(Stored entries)
(* ===== verification/UsersSafety.v ===== *)
(** * UsersSafety: what the administration of users guarantees *)

From S2P Require Import Prelude PyStr Encoding Json PyTime Config Db Effects Crypto Web Cascade.
From S2P Require Import Events Keys Passwords Sessions Dpop Tokens Grants TokenEndpoint ResourceServer.
From S2P Require Import AdminDeps Users.
Local Open Scope Z_scope.

(** ** Revocation of a user's sessions *)

(** The session exists and is revoked; the refresh token exists and is revoked. *)
Definition ended (d : Db) (sid : Z) : Prop := exists se,
  sessions d !! sid = Some se /\ s_revoked_at se <> None.
Definition token_ended (d : Db) (id : Z) : Prop := exists r,
  refresh_tokens d !! id = Some r /\ rt_revoked_at r <> None.

Lemma session_tokens_revoked t i (T : gmap Z RefreshToken) id r : T !! id = Some r ->
  exists r', update_where (of_session i) (set_rt_revoked_at (Some t)) T !! id = Some r'
  /\ rt_session_id r' = rt_session_id r
  /\ (rt_revoked_at r <> None \/ rt_session_id r = i -> rt_revoked_at r' <> None).
Proof.
  intros H. rewrite lookup_update_where, H. simpl. eexists. split; [done|]. unfold of_session.
  destruct (rt_session_id r =? i) eqn:E1; [|simpl; split; [done|]; intros [?|?]; [done|lia]].
  case_bool_decide; simpl; split; done.
Qed.

Lemma revoke_step sid reason ip e s u s' se : sessions (db s) !! sid = Some se ->
  (revoke_for_session sid;; Sessions.revoke sid reason ip) e s = (Ok u, s') ->
  (exists se', sessions (db s') = <[sid := se']> (sessions (db s)) /\ s_revoked_at se' <> None)
  /\ (exists t, refresh_tokens (db s')
        = update_where (of_session sid) (set_rt_revoked_at (Some t)) (refresh_tokens (db s))).
Proof.
  intros Hse Hr. erewrite bind_run in Hr; [|apply revoke_for_session_run]. split.
  - destruct (s_revoked_at se) as [t|] eqn:E.
    + unfold Sessions.revoke in Hr. rewrite (bind_session_row _ se) in Hr by exact Hse. rewrite E in Hr.
      unfold ret in Hr. injection Hr as _ <-. exists se. simpl. rewrite insert_id by done.
      split; [done|]. by rewrite E.
    + eapply revoke_Ok in Hr; [|exact Hse|exact E]. eexists. split; [exact Hr|]. done.
  - pose proof (same_revoke refresh_tokens sid reason ip ltac:(by split)) as Hs.
    rewrite (same_steps_eq _ _ _ _ _ _ Hs Hr). by eexists.
Qed.

Lemma revoke_loop (l : list (Z * Session)) reason ip e : forall s u s',
  (forall sid se, (sid, se) ∈ l -> exists x, sessions (db s) !! sid = Some x) ->
  for_ l (fun row => revoke_for_session row.1;; Sessions.revoke row.1 reason ip) e s = (Ok u, s') ->
  (forall sid se, (sid, se) ∈ l -> ended (db s') sid)
  /\ (forall sid, ended (db s) sid -> ended (db s') sid)
  /\ (forall sid, sid ∉ l.*1 -> sessions (db s') !! sid = sessions (db s) !! sid)
  /\ (forall id, token_ended (db s) id -> token_ended (db s') id)
  /\ (forall id r, refresh_tokens (db s) !! id = Some r -> rt_session_id r ∈ l.*1 -> token_ended (db s') id).
Proof.
  induction l as [|[i row] l IH]; intros s u s' Hl Hr.
  - simpl in Hr. unfold ret in Hr. injection Hr as _ <-. split_and!; try done; intros; set_solver.
  - simpl in Hr. apply bind_Ok in Hr as (u1 & s1 & H1 & Hr).
    destruct (Hl i row ltac:(left)) as [x Hx].
    destruct (revoke_step _ _ _ _ _ _ _ _ Hx H1) as [(se' & Hs & Hrv) (t & Ht)].
    assert (ended (db s1) i) as Hi by (exists se'; by rewrite Hs, lookup_insert_eq).
    assert (forall sid, ended (db s) sid -> ended (db s1) sid) as Hk.
    { intros sid (y & Hy & Hyr). destruct (decide (sid = i)) as [->|Hne]; [done|].
      exists y. by rewrite Hs, lookup_insert_ne. }
    assert (forall id r, refresh_tokens (db s) !! id = Some r -> exists r', refresh_tokens (db s1) !! id = Some r'
      /\ rt_session_id r' = rt_session_id r
      /\ (rt_revoked_at r <> None \/ rt_session_id r = i -> rt_revoked_at r' <> None)) as Htk.
    { intros id r Hid. rewrite Ht. by apply session_tokens_revoked. }
    destruct (IH s1 u s') as (A & B & C & D & F); [|exact Hr|].
    { intros sid se Hin. destruct (Hl sid se ltac:(by right)) as [y Hy]. rewrite Hs.
      destruct (decide (sid = i)) as [->|]; [rewrite lookup_insert_eq|rewrite lookup_insert_ne by done]; eauto. }
    split_and!.
    + intros sid se Hin. apply elem_of_cons in Hin as [[= -> ->]|Hin]; [by apply B|by eapply A].
    + intros sid H. by apply B, Hk.
    + intros sid Hin. simpl in Hin. apply not_elem_of_cons in Hin as [Hne Hin].
      rewrite C by done. by rewrite Hs, lookup_insert_ne.
    + intros id (r & Hid & Hrr). apply D. destruct (Htk _ _ Hid) as (r' & H1' & _ & H2'). exists r'. auto.
    + intros id r Hid Hin. simpl in Hin. destruct (Htk _ _ Hid) as (r' & H1' & E' & H2').
      apply elem_of_cons in Hin as [E|Hin]; [apply D; exists r'; auto|].
      apply (F id r'); [done|by rewrite E'].
Qed.

(** Every live session of the user but the spared one is revoked with its refresh tokens;
    the other sessions are as they were. *)
Record sessions_ended (d d' : Db) (uid : Z) (exclude : option Z) : Prop := {
  se_ended : forall sid se, sessions d !! sid = Some se -> s_user_id se = uid ->
    exclude <> Some sid -> ended d' sid;
  se_others : forall sid se, sessions d !! sid = Some se -> s_user_id se <> uid \/ exclude = Some sid ->
    sessions d' !! sid = Some se;
  se_tokens : forall id r se, refresh_tokens d !! id = Some r -> sessions d !! rt_session_id r = Some se ->
    revocable uid exclude (rt_session_id r) se = true -> token_ended d' id;
}.

Lemma revoke_user_sessions_Ok uid ip reason exclude e s u s' :
  revoke_user_sessions uid ip reason exclude e s = (Ok u, s') ->
  sessions_ended (db s) (db s') uid exclude.
Proof.
  unfold revoke_user_sessions. intros Hr. mread Hr.
  pose proof (fun sid se => select_In (revocable uid exclude) (sessions (db s)) sid se) as Hsel.
  apply revoke_loop in Hr as (A & B & C & D & F); [|intros sid se Hin%Hsel; by exists se; apply Hin].
  assert (forall sid, sid ∈ (select (revocable uid exclude) (sessions (db s))).*1 <->
    exists se, sessions (db s) !! sid = Some se /\ revocable uid exclude sid se = true) as Hfst.
  { intros sid. rewrite list_elem_of_fmap. split.
    - intros ([i se] & -> & Hin%Hsel). eauto.
    - intros (se & Hin%Hsel). by exists (sid, se). }
  constructor.
  - intros sid se Hs Hu Hex. destruct (s_revoked_at se) as [t|] eqn:E.
    + apply B. exists se. by rewrite E.
    + eapply A, Hsel. split; [exact Hs|]. unfold revocable.
      rewrite !bool_decide_eq_true_2, bool_decide_eq_false_2 by done. done.
  - intros sid se Hs Hor. rewrite C; [done|]. rewrite Hfst. intros (se' & Hs' & Hrv).
    rewrite Hs in Hs'. injection Hs' as <-. unfold revocable in Hrv. bool_simpl. naive_solver.
  - intros id r se Hid Hs Hrv. eapply F; [exact Hid|]. apply Hfst. eauto.
Qed.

**What you need to do**
Without omitting anything, set down all the entries above again.

**Response to the exercise**
(* ===== verification/UsersSafety.v ===== *)
(** * UsersSafety: what the administration of users guarantees *)

From S2P Require Import Prelude PyStr Encoding Json PyTime Config Db Effects Crypto Web Cascade.
From S2P Require Import Events Keys Passwords Sessions Dpop Tokens Grants TokenEndpoint ResourceServer.
From S2P Require Import AdminDeps Users.
Local Open Scope Z_scope.

(** ** Revocation of a user's sessions *)

(** The session exists and is revoked; the refresh token exists and is revoked. *)
Definition ended (d : Db) (sid : Z) : Prop := exists se,
  sessions d !! sid = Some se /\ s_revoked_at se <> None.
Definition token_ended (d : Db) (id : Z) : Prop := exists r,
  refresh_tokens d !! id = Some r /\ rt_revoked_at r <> None.

Lemma session_tokens_revoked t i (T : gmap Z RefreshToken) id r : T !! id = Some r ->
  exists r', update_where (of_session i) (set_rt_revoked_at (Some t)) T !! id = Some r'
  /\ rt_session_id r' = rt_session_id r
  /\ (rt_revoked_at r <> None \/ rt_session_id r = i -> rt_revoked_at r' <> None).
Proof.
  intros H. rewrite lookup_update_where, H. simpl. eexists. split; [done|]. unfold of_session.
  destruct (rt_session_id r =? i) eqn:E1; [|simpl; split; [done|]; intros [?|?]; [done|lia]].
  case_bool_decide; simpl; split; done.
Qed.

Lemma revoke_step sid reason ip e s u s' se : sessions (db s) !! sid = Some se ->
  (revoke_for_session sid;; Sessions.revoke sid reason ip) e s = (Ok u, s') ->
  (exists se', sessions (db s') = <[sid := se']> (sessions (db s)) /\ s_revoked_at se' <> None)
  /\ (exists t, refresh_tokens (db s')
        = update_where (of_session sid) (set_rt_revoked_at (Some t)) (refresh_tokens (db s))).
Proof.
  intros Hse Hr. erewrite bind_run in Hr; [|apply revoke_for_session_run]. split.
  - destruct (s_revoked_at se) as [t|] eqn:E.
    + unfold Sessions.revoke in Hr. rewrite (bind_session_row _ se) in Hr by exact Hse. rewrite E in Hr.
      unfold ret in Hr. injection Hr as _ <-. exists se. simpl. rewrite insert_id by done.
      split; [done|]. by rewrite E.
    + eapply revoke_Ok in Hr; [|exact Hse|exact E]. eexists. split; [exact Hr|]. done.
  - pose proof (same_revoke refresh_tokens sid reason ip ltac:(by split)) as Hs.
    rewrite (same_steps_eq _ _ _ _ _ _ Hs Hr). by eexists.
Qed.

Lemma revoke_loop (l : list (Z * Session)) reason ip e : forall s u s',
  (forall sid se, (sid, se) ∈ l -> exists x, sessions (db s) !! sid = Some x) ->
  for_ l (fun row => revoke_for_session row.1;; Sessions.revoke row.1 reason ip) e s = (Ok u, s') ->
  (forall sid se, (sid, se) ∈ l -> ended (db s') sid)
  /\ (forall sid, ended (db s) sid -> ended (db s') sid)
  /\ (forall sid, sid ∉ l.*1 -> sessions (db s') !! sid = sessions (db s) !! sid)
  /\ (forall id, token_ended (db s) id -> token_ended (db s') id)
  /\ (forall id r, refresh_tokens (db s) !! id = Some r -> rt_session_id r ∈ l.*1 -> token_ended (db s') id).
Proof.
  induction l as [|[i row] l IH]; intros s u s' Hl Hr.
  - simpl in Hr. unfold ret in Hr. injection Hr as _ <-. split_and!; try done; intros; set_solver.
  - simpl in Hr. apply bind_Ok in Hr as (u1 & s1 & H1 & Hr).
    destruct (Hl i row ltac:(left)) as [x Hx].
    destruct (revoke_step _ _ _ _ _ _ _ _ Hx H1) as [(se' & Hs & Hrv) (t & Ht)].
    assert (ended (db s1) i) as Hi by (exists se'; by rewrite Hs, lookup_insert_eq).
    assert (forall sid, ended (db s) sid -> ended (db s1) sid) as Hk.
    { intros sid (y & Hy & Hyr). destruct (decide (sid = i)) as [->|Hne]; [done|].
      exists y. by rewrite Hs, lookup_insert_ne. }
    assert (forall id r, refresh_tokens (db s) !! id = Some r -> exists r', refresh_tokens (db s1) !! id = Some r'
      /\ rt_session_id r' = rt_session_id r
      /\ (rt_revoked_at r <> None \/ rt_session_id r = i -> rt_revoked_at r' <> None)) as Htk.
    { intros id r Hid. rewrite Ht. by apply session_tokens_revoked. }
    destruct (IH s1 u s') as (A & B & C & D & F); [|exact Hr|].
    { intros sid se Hin. destruct (Hl sid se ltac:(by right)) as [y Hy]. rewrite Hs.
      destruct (decide (sid = i)) as [->|]; [rewrite lookup_insert_eq|rewrite lookup_insert_ne by done]; eauto. }
    split_and!.
    + intros sid se Hin. apply elem_of_cons in Hin as [[= -> ->]|Hin]; [by apply B|by eapply A].
    + intros sid H. by apply B, Hk.
    + intros sid Hin. simpl in Hin. apply not_elem_of_cons in Hin as [Hne Hin].
      rewrite C by done. by rewrite Hs, lookup_insert_ne.
    + intros id (r & Hid & Hrr). apply D. destruct (Htk _ _ Hid) as (r' & H1' & _ & H2'). exists r'. auto.
    + intros id r Hid Hin. simpl in Hin. destruct (Htk _ _ Hid) as (r' & H1' & E' & H2').
      apply elem_of_cons in Hin as [E|Hin]; [apply D; exists r'; auto|].
      apply (F id r'); [done|by rewrite E'].
Qed.

(** Every live session of the user but the spared one is revoked with its refresh tokens;
    the other sessions are as they were. *)
Record sessions_ended (d d' : Db) (uid : Z) (exclude : option Z) : Prop := {
  se_ended : forall sid se, sessions d !! sid = Some se -> s_user_id se = uid ->
    exclude <> Some sid -> ended d' sid;
  se_others : forall sid se, sessions d !! sid = Some se -> s_user_id se <> uid \/ exclude = Some sid ->
    sessions d' !! sid = Some se;
  se_tokens : forall id r se, refresh_tokens d !! id = Some r -> sessions d !! rt_session_id r = Some se ->
    revocable uid exclude (rt_session_id r) se = true -> token_ended d' id;
}.

Lemma revoke_user_sessions_Ok uid ip reason exclude e s u s' :
  revoke_user_sessions uid ip reason exclude e s = (Ok u, s') ->
  sessions_ended (db s) (db s') uid exclude.
Proof.
  unfold revoke_user_sessions. intros Hr. mread Hr.
  pose proof (fun sid se => select_In (revocable uid exclude) (sessions (db s)) sid se) as Hsel.
  apply revoke_loop in Hr as (A & B & C & D & F); [|intros sid se Hin%Hsel; by exists se; apply Hin].
  assert (forall sid, sid ∈ (select (revocable uid exclude) (sessions (db s))).*1 <->
    exists se, sessions (db s) !! sid = Some se /\ revocable uid exclude sid se = true) as Hfst.
  { intros sid. rewrite list_elem_of_fmap. split.
    - intros ([i se] & -> & Hin%Hsel). eauto.
    - intros (se & Hin%Hsel). by exists (sid, se). }
  constructor.
  - intros sid se Hs Hu Hex. destruct (s_revoked_at se) as [t|] eqn:E.
    + apply B. exists se. by rewrite E.
    + eapply A, Hsel. split; [exact Hs|]. unfold revocable.
      rewrite !bool_decide_eq_true_2, bool_decide_eq_false_2 by done. done.
  - intros sid se Hs Hor. rewrite C; [done|]. rewrite Hfst. intros (se' & Hs' & Hrv).
    rewrite Hs in Hs'. injection Hs' as <-. unfold revocable in Hrv. bool_simpl. naive_solver.
  - intros id r se Hid Hs Hrv. eapply F; [exact Hid|]. apply Hfst. eauto.
Qed.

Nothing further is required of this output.